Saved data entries
(* ===== verification/Markets.v ===== *)
(** * Market data with the fees of the caller (auth-server: api_handlers/markets.rs,
    exchange_metadata.rs)

    The relayer's market replies are forwarded with the relayer fee rate of each
    market replaced by the fee of the API key that asks.  The rates are looked up
    by one task per market: for depths the replies are collected in the order of
    the markets, for the plain list in the order in which the tasks end. *)
From Stdlib Require Import ZArith Lia.
From stdpp Require Import gmap strings list.
From S2P Require Import Prelude F64 AuthError RateLimiter GasSponsorship ServerCache.
From S2P Require Import Settlement Stringify ExternalMatch.
Local Open Scope Z_scope.

Section Markets.
Context `{FP : FixedPointOps} `{AT : AddressText} `{R : Redis} `{TK : Tokens} {AS : AuthServer}.
Abbreviation M := (eff auth_state AuthServerError).
(** The fields of a market and of its depth that are passed through. *)
Context {market_rest depth_rest : Type}.

Record MarketInfo := mk_market {
  base_symbol : string;
  external_relayer_fee_rate : fp;
  market_other : market_rest;
}.
Record MarketDepth := mk_market_depth { depth_market : MarketInfo; depth_other : depth_rest }.
Record ExchangeMetadataResponse := mk_metadata {
  settlement_contract_address : Address;
  metadata_other : string;
}.

(** The relayer's answer to a GET, and the codecs. *)
Context (relayer_get : string -> res AuthServerError (Z * string))
  (depth_from_slice : string -> res string MarketDepth)
  (depths_from_slice : string -> res string (list MarketDepth))
  (markets_from_slice : string -> res string (list MarketInfo))
  (metadata_from_slice : string -> res string ExchangeMetadataResponse)
  (depth_to_text : MarketDepth -> bool -> string)
  (depths_to_text : list MarketDepth -> bool -> string)
  (markets_to_text : list MarketInfo -> bool -> string)
  (by_mint_route : string -> string)
  (GET_MARKETS_DEPTH_ROUTE GET_MARKETS_ROUTE GET_EXCHANGE_METADATA_ROUTE : string).

Definition status_is_success (status : Z) : bool := (200 <=? status) && (status <? 300).

(** *** markets.rs *)
Definition set_rate (rate : fp) (m : MarketInfo) : MarketInfo :=
  mk_market (base_symbol m) rate (market_other m).
Definition replace_external_match_fee_rate (up : bool) (user_id : Uuid) (m : MarketInfo) : M MarketInfo :=
  user_fee ← on_server (get_user_fee up user_id (base_symbol m));
  mret (set_rate (from_f64_round_down user_fee) m).

Definition handle_market_request_internal (path : string) : M BytesResponse :=
  '(status, body) ← lift (relayer_get path); mret (mk_reply status body).

Definition authorize (env : pre_env) (headers : HeaderMap) : M (string * Uuid) :=
  on_server (authorize_request aes_decrypt (pe_validate env) (pe_auth_up env) (h_api_key headers)).

Definition handle_market_depth_by_mint_request (env : pre_env) (mint : string) (headers : HeaderMap)
    : M BytesResponse :=
  '(_, key_id) ← authorize env headers;
  let should_stringify := should_stringify_numbers (h_accept headers) in
  resp ← handle_market_request_internal (by_mint_route mint);
  if negb (status_is_success (reply_status resp)) then mret resp
  else
    d ← lift (map_err Serde (depth_from_slice (reply_body resp)));
    market ← replace_external_match_fee_rate (pe_fee_up env) key_id (depth_market d);
    mret (mk_reply (reply_status resp) (depth_to_text (mk_market_depth market (depth_other d)) should_stringify)).

(** The tasks of the depths all run; their results are then collected in order.
    The flag of a task says whether the database answers it. *)
Fixpoint spawn_all (user_id : Uuid) (ds : list (bool * MarketDepth)) (s : auth_state)
    : list (res AuthServerError MarketDepth) * auth_state :=
  match ds with
  | [] => ([], s)
  | (up, d) :: ds =>
      let '(r, s) := replace_external_match_fee_rate up user_id (depth_market d) s in
      let '(rs, s) := spawn_all user_id ds s in
      ((m ← r; Ok (mk_market_depth m (depth_other d))) :: rs, s)
  end.
Fixpoint collect {A} (rs : list (res AuthServerError A)) : res AuthServerError (list A) :=
  match rs with
  | [] => Ok []
  | r :: rs => a ← r; l ← collect rs; Ok (a :: l)
  end.
Definition handle_all_markets_depth_request (env : pre_env) (ups : nat -> bool) (headers : HeaderMap)
    : M BytesResponse :=
  '(_, key_id) ← authorize env headers;
  let should_stringify := should_stringify_numbers (h_accept headers) in
  resp ← handle_market_request_internal GET_MARKETS_DEPTH_ROUTE;
  if negb (status_is_success (reply_status resp)) then mret resp
  else
    ds ← lift (map_err Serde (depths_from_slice (reply_body resp)));
    rs ← (fun s => let '(rs, s) := spawn_all key_id (imap (fun n d => (ups n, d)) ds) s in (Ok rs, s));
    market_depths ← lift (collect rs);
    mret (mk_reply (reply_status resp) (depths_to_text market_depths should_stringify)).

(** The tasks of the plain list in the order in which they end; the first error
    is returned, which stops the others. *)
Fixpoint join_all (user_id : Uuid) (ms : list (bool * MarketInfo)) : M (list MarketInfo) :=
  match ms with
  | [] => mret []
  | (up, m) :: ms =>
      m ← replace_external_match_fee_rate up user_id m;
      l ← join_all user_id ms;
      mret (m :: l)
  end.
(** [completion]: the markets in the order in which their tasks end. *)
Definition handle_all_markets_request (env : pre_env)
    (completion : list MarketInfo -> list (bool * MarketInfo)) (headers : HeaderMap) : M BytesResponse :=
  '(_, key_id) ← authorize env headers;
  let should_stringify := should_stringify_numbers (h_accept headers) in
  resp ← handle_market_request_internal GET_MARKETS_ROUTE;
  if negb (status_is_success (reply_status resp)) then mret resp
  else
    ms ← lift (map_err Serde (markets_from_slice (reply_body resp)));
    markets ← join_all key_id (completion ms);
    mret (mk_reply (reply_status resp) (markets_to_text markets should_stringify)).

(** *** exchange_metadata.rs *)
Definition handle_exchange_metadata_request (env : pre_env) (headers : HeaderMap)
    : M ExchangeMetadataResponse :=
  _ ← authorize env headers;
  '(_, body) ← lift (relayer_get GET_EXCHANGE_METADATA_ROUTE);
  response ← lift (map_err Serde (metadata_from_slice body));
  mret (mk_metadata gas_sponsor_address (metadata_other response)).

(** ** Lemmas *)
(** The market as the caller should see it. *)
Definition with_fee_of (d : Database) (key : Uuid) (m : MarketInfo) : MarketInfo :=
  set_rate (from_f64_round_down (effective_fee d key (base_symbol m))) m.

Lemma replace_ok up key m s m' s' :
  coherent (a_server s) -> replace_external_match_fee_rate up key m s = (Ok m', s') ->
  m' = with_fee_of (db (a_server s)) key m /\ checked s s'.
Proof.
  intros Hc Hr. assert (checked s s') as Hk.
  { eapply check_run; [|exact Hr]. unfold replace_external_match_fee_rate.
    apply check_only_bind; [apply check_only_fee|]. intros. apply check_only_ret. }
  split; [|done]. unfold replace_external_match_fee_rate in Hr.
  apply eff_bind_Ok in Hr as (fee & s1 & [Hf _]%on_server_Ok & [= <- _]).
  unfold with_fee_of. by rewrite (get_user_fee_effective _ _ _ _ _ Hc Hf).
Qed.

Lemma replace_checked up key m s : checked s (replace_external_match_fee_rate up key m s).2.
Proof.
  revert s. apply check_only_bind; [apply check_only_fee|]. intros. apply check_only_ret.
Qed.

Lemma join_all_ok key ms s l s' :
  coherent (a_server s) -> join_all key ms s = (Ok l, s') ->
  l = map (fun p => with_fee_of (db (a_server s)) key p.2) ms.
Proof.
  revert s l s'. induction ms as [|[up m] ms IH]; intros s l s' Hc Hj; [by injection Hj as <- _|].
  apply eff_bind_Ok in Hj as (m' & s1 & [-> (_ & _ & _ & Hdb & Hc1)]%replace_ok & Hj); [|done].
  apply eff_bind_Ok in Hj as (l' & s2 & Hj & [= <- _]). fold (join_all key ms) in Hj.
  apply IH in Hj as ->; [|auto]. cbn. by rewrite Hdb.
Qed.

Lemma spawn_all_ok key ds s rs s' l :
  coherent (a_server s) -> spawn_all key ds s = (rs, s') -> collect rs = Ok l ->
  l = map (fun p => mk_market_depth (with_fee_of (db (a_server s)) key (depth_market p.2)) (depth_other p.2)) ds.
Proof.
  revert s rs l s'. induction ds as [|[up d] ds IH]; intros s rs l s' Hc Hs Hl.
  { injection Hs as <- _. by injection Hl as <-. }
  cbn in Hs. pose proof (replace_checked up key (depth_market d) s) as (_ & _ & _ & Hdb & Hc1).
  pose proof (replace_ok up key (depth_market d) s) as Hrep.
  destruct (replace_external_match_fee_rate _ _ _ _) as [r s1].
  destruct (spawn_all key ds s1) as [rs' s2] eqn:Es. injection Hs as <- _.
  apply bind_Ok_inv in Hl as (a & Ha & Hl). apply bind_Ok_inv in Ha as (m & -> & [= <-]).
  apply bind_Ok_inv in Hl as (l' & Hl' & [= <-]).
  destruct (Hrep m s1 Hc eq_refl) as [-> _]. cbn. f_equal.
  rewrite (IH s1 rs' l' s2 (Hc1 Hc) Es Hl'). cbn in Hdb. by rewrite Hdb.
Qed.

Lemma authorize_ok env h s u key s' :
  authorize env h s = (Ok (u, key), s') ->
  (authorize_request aes_decrypt (pe_validate env) (pe_auth_up env) (h_api_key h) (a_server s)).1
    = Ok (u, key) /\ db (a_server s') = db (a_server s) /\
  (coherent (a_server s) -> coherent (a_server s')).
Proof.
  intros Ha. pose proof (check_run _ _ _ _ (check_only_authorize _ _ _ _) Ha) as (_ & _ & _ & Hd & Hc).
  apply on_server_Ok in Ha as [Ha _]. by split_and!.
Qed.

Lemma map_snd_imap {A B C} (g : nat -> A -> B) (f : A -> C) (l : list A) :
  map (fun p => f p.2) (imap (fun n d => (g n d, d)) l) = map f l.
Proof. revert g. induction l as [|a l IH]; intros g; [done|]. cbn. f_equal. apply IH. Qed.

(** ** Theorem *)

(** The markets and depths a caller is shown are those of the relayer, the
    depths in its order, each with the relayer fee rate that an order of the
    caller on that market is charged; errors of the relayer are passed on. *)
Theorem markets_show_callers_fees env ups completion h s reply s' :
  coherent (a_server s) -> (forall ms, map snd (completion ms) ≡ₚ ms) ->
  (handle_all_markets_request env completion h s = (Ok reply, s') ->
   exists u key status body,
     (authorize_request aes_decrypt (pe_validate env) (pe_auth_up env) (h_api_key h) (a_server s)).1
       = Ok (u, key) /\
     relayer_get GET_MARKETS_ROUTE = Ok (status, body) /\
     if status_is_success status then
       exists ms l, markets_from_slice body = Ok ms /\
         l ≡ₚ map (with_fee_of (db (a_server s)) key) ms /\
         reply = mk_reply status (markets_to_text l (should_stringify_numbers (h_accept h)))
     else reply = mk_reply status body) /\
  (handle_all_markets_depth_request env ups h s = (Ok reply, s') ->
   exists u key status body,
     (authorize_request aes_decrypt (pe_validate env) (pe_auth_up env) (h_api_key h) (a_server s)).1
       = Ok (u, key) /\
     relayer_get GET_MARKETS_DEPTH_ROUTE = Ok (status, body) /\
     if status_is_success status then
       exists ds, depths_from_slice body = Ok ds /\
         reply = mk_reply status (depths_to_text
           (map (fun d => mk_market_depth (with_fee_of (db (a_server s)) key (depth_market d))
                            (depth_other d)) ds) (should_stringify_numbers (h_accept h)))
     else reply = mk_reply status body).
Proof.
  intros Hc Hperm. split; intros Hrun.
  - apply eff_bind_Ok in Hrun as ([u key] & s1 & (Ha & Hd & Hc1)%authorize_ok & Hrun).
    apply eff_bind_Ok in Hrun as (resp & s2 & Hr & Hrun).
    apply eff_bind_Ok in Hr as ([status body] & s3 & [Hr ->]%lift_Ok & [= <- <-]). cbn in Hrun.
    exists u, key, status, body. split_and!; [done..|].
    destruct (status_is_success status); [|by injection Hrun as <- _]. cbn in Hrun.
    apply eff_bind_Ok in Hrun as (ms & s4 & [Hms ->]%lift_Ok & Hrun).
    apply eff_bind_Ok in Hrun as (l & s4 & Hj & [= <- _]). apply join_all_ok in Hj as ->; [|auto].
    exists ms. eexists. split_and!; [by eapply map_err_Ok| |done].
    rewrite Hd, <- map_map. by rewrite Hperm.
  - apply eff_bind_Ok in Hrun as ([u key] & s1 & (Ha & Hd & Hc1)%authorize_ok & Hrun).
    apply eff_bind_Ok in Hrun as (resp & s2 & Hr & Hrun).
    apply eff_bind_Ok in Hr as ([status body] & s3 & [Hr ->]%lift_Ok & [= <- <-]). cbn in Hrun.
    exists u, key, status, body. split_and!; [done..|].
    destruct (status_is_success status); [|by injection Hrun as <- _]. cbn in Hrun.
    apply eff_bind_Ok in Hrun as (ds & s4 & [Hds ->]%lift_Ok & Hrun).
    apply eff_bind_Ok in Hrun as (rs & s4 & Hs & Hrun).
    destruct (spawn_all key _ s1) as [rs' s5] eqn:Es. injection Hs as <- <-.
    apply eff_bind_Ok in Hrun as (l & s6 & [Hl ->]%lift_Ok & [= <- _]).
    rewrite (spawn_all_ok _ _ _ _ _ _ (Hc1 Hc) Es Hl), Hd.
    exists ds. split; [by eapply map_err_Ok|].
    by rewrite (map_snd_imap (fun n _ => ups n)
      (fun d => mk_market_depth (with_fee_of (db (a_server s)) key (depth_market d)) (depth_other d))).
Qed.
End Markets.

(** ** Witness *)
Module MarketsWitness.
Import SponsorshipWitness ExternalMatchWitness.
#[local] Existing Instance fp63.
#[local] Existing Instance binary_text.
#[local] Existing Instance RateLimiterWitness.kv_redis.
#[local] Existing Instance tokens1.
#[local] Existing Instance server1.

Definition m1 : @MarketInfo fp63 unit := mk_market "WETH" 5 tt.
Definition run := handle_all_markets_request (market_rest := unit) (fun _ => Ok (200, "m"%string))
  (fun _ => Ok [m1]) (fun l _ => match l with [m] => format_z (external_relayer_fee_rate m) | _ => "?"%string end)
  "markets" pe1 (map (pair true)) h1 s0.
Lemma run_reply : match run.1 with Ok r => bool_decide (reply_body r = "z"%string) | _ => false end = true.
Proof. vm_compute. reflexivity. Qed.

Lemma markets_show_callers_fees_witness :
  exists reply, run.1 = Ok reply /\ exists u key status body,
    (authorize_request aes_decrypt (pe_validate pe1) (pe_auth_up pe1) (h_api_key h1) (a_server s0)).1
      = Ok (u, key) /\ Ok (200, "m"%string) = @Ok AuthServerError _ (status, body).
Proof.
  pose proof run_reply as H. destruct run as [[reply| |] s'] eqn:E; [|discriminate H..].
  exists reply. split; [reflexivity|].
  destruct (markets_show_callers_fees (market_rest := unit) (depth_rest := unit)
    (fun _ => Ok (200, "m"%string)) (fun _ => Ok []) (fun _ => Ok [m1]) (fun _ _ => ""%string)
    (fun l _ => match l with [m] => format_z (external_relayer_fee_rate m) | _ => "?"%string end)
    "depth" "markets" pe1 (fun _ => true) (map (pair true)) h1 s0 reply s')
    as [(u & key & status & body & Ha & Hr & _) _].
  - apply d1_coherent.
  - intros ms. rewrite map_map. cbn. by rewrite map_id.
  - exact E.
  - exists u, key, status, body. split; [exact Ha|exact Hr].
Defined.
End MarketsWitness.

YOUR ASSIGNMENT: Which lines run from the one holding "revert s. apply" through the one holding "authorize env h s = (Ok (u, key), s') ->" in the records above? Repeat them exactly, both included, and nothing more.

REPLY TO THE EXERCISE:
  revert s. apply check_only_bind; [apply check_only_fee|]. intros. apply check_only_ret.
Qed.

Lemma join_all_ok key ms s l s' :
  coherent (a_server s) -> join_all key ms s = (Ok l, s') ->
  l = map (fun p => with_fee_of (db (a_server s)) key p.2) ms.
Proof.
  revert s l s'. induction ms as [|[up m] ms IH]; intros s l s' Hc Hj; [by injection Hj as <- _|].
  apply eff_bind_Ok in Hj as (m' & s1 & [-> (_ & _ & _ & Hdb & Hc1)]%replace_ok & Hj); [|done].
  apply eff_bind_Ok in Hj as (l' & s2 & Hj & [= <- _]). fold (join_all key ms) in Hj.
  apply IH in Hj as ->; [|auto]. cbn. by rewrite Hdb.
Qed.

Lemma spawn_all_ok key ds s rs s' l :
  coherent (a_server s) -> spawn_all key ds s = (rs, s') -> collect rs = Ok l ->
  l = map (fun p => mk_market_depth (with_fee_of (db (a_server s)) key (depth_market p.2)) (depth_other p.2)) ds.
Proof.
  revert s rs l s'. induction ds as [|[up d] ds IH]; intros s rs l s' Hc Hs Hl.
  { injection Hs as <- _. by injection Hl as <-. }
  cbn in Hs. pose proof (replace_checked up key (depth_market d) s) as (_ & _ & _ & Hdb & Hc1).
  pose proof (replace_ok up key (depth_market d) s) as Hrep.
  destruct (replace_external_match_fee_rate _ _ _ _) as [r s1].
  destruct (spawn_all key ds s1) as [rs' s2] eqn:Es. injection Hs as <- _.
  apply bind_Ok_inv in Hl as (a & Ha & Hl). apply bind_Ok_inv in Ha as (m & -> & [= <-]).
  apply bind_Ok_inv in Hl as (l' & Hl' & [= <-]).
  destruct (Hrep m s1 Hc eq_refl) as [-> _]. cbn. f_equal.
  rewrite (IH s1 rs' l' s2 (Hc1 Hc) Es Hl'). cbn in Hdb. by rewrite Hdb.
Qed.

Lemma authorize_ok env h s u key s' :
  authorize env h s = (Ok (u, key), s') ->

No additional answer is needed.